Il delta del Niger contaminato dal petrolio: Amnesty accusa Shell e Eni

Donne del delta del Niger
Donne del delta del Niger
di Marina Forti

L’accusa viene da Amnesty International. «Eni ha perso il controllo sulle sue operazioni nel delta del Niger. Shell, nonostante le promesse, non ha fatto alcun progresso nell’impedire gli sversamenti di greggio». L’organizzazione per i diritti umani parla di inquinamento: la anglo-olandese Royal Dutch Shell e l’italiana Eni hanno registrato oltre 550 casi di sversamento di greggio l’anno scorso nel delta nigeriano, afferma Amnesty analizzando i dati delle due multinazionali petrolifere.

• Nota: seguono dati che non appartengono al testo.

Definition response_ok (res : WireResponse) : bool :=
  match res with
  | RRequestVote r => u32_ok (rvr_term r)
  | RAppendEntries r =>
      u32_ok (aer_term r) && u32_ok (aer_conflict_index r) && u32_ok (aer_entries_count r)
  | RInstallSnapshot r => u32_ok (isr_term r)
  | RClient r =>
      utf8 (crs_response r) && utf8 (crs_error r) && utf8 (crs_error_code r) &&
      u32_ok (crs_last_applied_index r) && i32_ok (crs_leader_id r) && utf8 (crs_leader_addr r)
  | RPreVote r => u32_ok (pvr_term r)
  | RReadIndex r => u32_ok (rir_term r) && u32_ok (rir_read_index r)
  end.

(** The ids that come back. *)
Definition narrow (e : Envelope) : Envelope :=
  mkEnvelope (u64 (i32 (en_correlation_id e))) (u64 (i32 (en_group_id e))).

Lemma u32_ok_id z : u32_ok z = true -> u32 z = z.
Proof. unfold u32_ok. rewrite bool_decide_eq_true. apply u32_small. Qed.
Lemma u64_ok_id z : u64_ok z = true -> u64 z = z.
Proof. unfold u64_ok. rewrite bool_decide_eq_true. apply u64_small. Qed.
Lemma i32_ok_id z : i32_ok z = true -> i32 z = z.
Proof.
  unfold i32_ok. rewrite bool_decide_eq_true. intros Hz. unfold i32.
  repeat case_decide; Z.to_euclidean_division_equations; lia.
Qed.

Per la precisione, Shell riferisce di 204 sversamenti nel 2014 mentre Eni, che ha attività in un’area più piccola di Shell, ne ha registrati 349. Le due compagnie dichiarano che sono stati sversati appena 30mila barili (circa 5 milioni di litri) di greggio in totale – ma il sistema di rilevamento di simili incidenti è talmente incerto che potrebbero essere molte di più, dice Amnesty. E fa notare, a paragone, che ci sono stati solo 10 casi di sversamento nell’intero territorio europeo nei trent’anni tra il 1971 e il 2011.

Insomma, la regione petrolifera del delta del fiume Niger, in Nigeria meridionale, vive in perenne disastro sanitario e ambientale. «In qualunque altro paese questa sarebbe un’emergenza nazionale. In Nigeria sembra la procedura standard dell’industria petrolifera», commenta Audrey Gaughran, di Amnesty International. «Il costo umano è orribile, la popolazione vive nell’inquinamento ogni giorno della propria vita».